Era o ano 399 a.C., quando Sócrates tinha 70 anos. Integravam o júri 501 cidadãos com mais de 30 anos. Não havia promotores, advogados, juiz ou força policial. Quem se considerasse vítima de um crime, que se queixasse ao oficial encarregado do tribunal de Atenas.

Meleto se apoiou em duas testemunhas, Ânito e Lícon. Em seguida, Sócrates se defendeu. E desafiou Meleto a apresentar os jovens que teriam sido desviados da fé citadina.

Ouvidos acusação e defesa, os jurados depositaram seus vereditos na urna. Culpado, 281; inocente, 220. Restava decidir a pena. Meleto propôs a morte. Sócrates, penas menos cruéis. Na nova votação, a maioria preferiu a pena capital: 361 a 140. Um mês depois, Sócrates pôs fim à vida ao beber cicuta.

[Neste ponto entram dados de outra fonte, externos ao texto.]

Definition testing (world : World) (s : State) : State * option Exn :=
  test_loop (test_loader world) (set_preds [] [] s).

(** ** [main] *)

Definition initial_state (d : FS) : State :=
  {| count := 0; init_val_loss := PrimFloat.infinity;
     train_losses := []; val_losses := []; batch_losses := [];
     mean_preds := []; std_preds := []; fs := d; log := [] |}.

(** Lines 35-37: [torch.load] of ['epoch-%d.pth' % config.warm_start_epoch]. *)
Definition load_warm_start (config : Config) (s : State) : State * option Exn :=
  if warm_start config then
    if file_exists_warm (warm_start_epoch config) (fs s)
    then (emit (PrintLoaded (warm_start_epoch config)) s, None)
    else (s, Some (FileNotFoundError (WarmStartFile (warm_start_epoch config))))
  else (s, None).

(** [torch.utils.data.DataLoader(dataset, batch_size=..., shuffle=...,
    num_workers=...)] (lines 57-60 and 166): the constructor raises a
    [ValueError] for a negative number of workers, for an empty data set
    that it is to shuffle, and for a batch size that is not positive. *)
Definition DataLoader_raises (len batch_size : Z) (shuffle : bool)
           (workers : Z) : bool :=
  (workers <? 0) || (shuffle && (len <=? 0)) || (batch_size <=? 0).

(** Lines 57-60: the loaders of the training set (shuffled) and of the
    validation set. *)
Definition training_loaders_raise (config : Config) (world : World) : bool :=
  DataLoader_raises (len_trainset world) (train_batch_size config) true
                    (num_workers config)
  || DataLoader_raises (len_valset world) (val_batch_size config) false
                       (num_workers config).

(** Line 166: the loader of the test set, not shuffled, so that the size of
    the set plays no part. *)
Definition test_loader_raises (config : Config) : bool :=
  DataLoader_raises 0 (test_batch_size config) false (num_workers config).

(** [main(config)] started on the checkpoint directory [d]; the exception, if
    any, is the one that ends the process. *)
Definition main (config : Config) (world : World) (d : FS) : State * option Exn :=
  match load_warm_start config (initial_state d) with
  | (s, Some e) => (s, Some e)
  | (s, None) =>
      match (if train config then
               if training_loaders_raise config world
               then (s, Raise ValueError)
               else training config world s
             else (s, Continue)) with
      | (s, Raise e) => (s, Some e)
      | (s, _) =>
          if test config then
            if test_loader_raises config then (s, Some ValueError)
            else testing world s
          else (s, None)
      end
  end.

(** ** Observations on a state *)

(** The epochs whose training pass has been completed (line 111 appends one
    entry to [train_losses] per epoch). *)
Definition epochs_executed (s : State) : Z := Z.of_nat (length (train_losses s)).

Definition is_step_event (e : Event) : bool :=
  match e with
  | PrintStep _ _ _ _ _ | AddScalar _ _ => true
  | _ => false
  end.

Definition saved (label : Z) (loss : float) (s : State) : Prop :=
  In (CheckpointFile label loss) (files (fs s)).

(** The verdict of one validation check against the best loss so far, as the
    two tests [avg_val_loss < init_val_loss] and
    [avg_val_loss >= init_val_loss] of lines 132 and 141 decide it. *)
Inductive Verdict :=
| Improved
| NotImproved
| Unordered.

Definition verdict (avg best : float) : Verdict :=
  if Py.lt avg best then Improved
  else if Py.ge avg best then NotImproved
  else Unordered.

Quem estava com a razão: o filósofo ou a maioria que votou contra ele? A inteligência ou o júri popular impelido pelas acusações a Sócrates?

O que sabemos de Sócrates é por via de Platão que, em sua Apologia (que, em grego, significa “defesa”), reproduz o que Sócrates teria dito aos jurados. Sócrates nada escreveu e todo o processo foi oral. É possível que Platão tenha colocado a sua versão dos fatos na boca de seu mestre. Existem mais duas versões do julgamento, ambas assinadas por Xenofonte, mas contraditórias entre si.

Todo fato exige ser analisado dentro de seu contexto político. Sócrates foi julgado cinco anos após o fim da Guerra do Peloponeso, que opôs Atenas e Esparta. Iniciada em 431 a.C., terminou em 404, com Atenas derrotada. E, com ela, a sua democracia.

Atenas passou a ser controlada pelo exército espartano e governada por uma junta ditatorial conhecida como os Trinta Tiranos. Derrubada a junta em 403, restabeleceu-se a democracia coroada por uma anistia geral.

Na verdade, o impeachment da junta deu lugar a uma democracia seletiva. Todos são livres, desde que não manifestem ideias contrárias a quem governa. E o poder e quem o apoia reagem com ódio quando alguém ousa criticá-los.

Ora, como considerar democrático um governo que não suporta a liberdade de opinião de facto? A saída foi acusar Sócrates de herege. Logo ele que, segundo Platão, era homem piedoso e cumpridor de seus deveres religiosos.

E por que acusá-lo de “introduzir novas divindades” se a democracia ateniense se estendia às esferas celestiais? Asclépio, deus da cura, acabava de ser introduzido ali, ao lado de divindades estrangeiras, como Cibele e Bendis.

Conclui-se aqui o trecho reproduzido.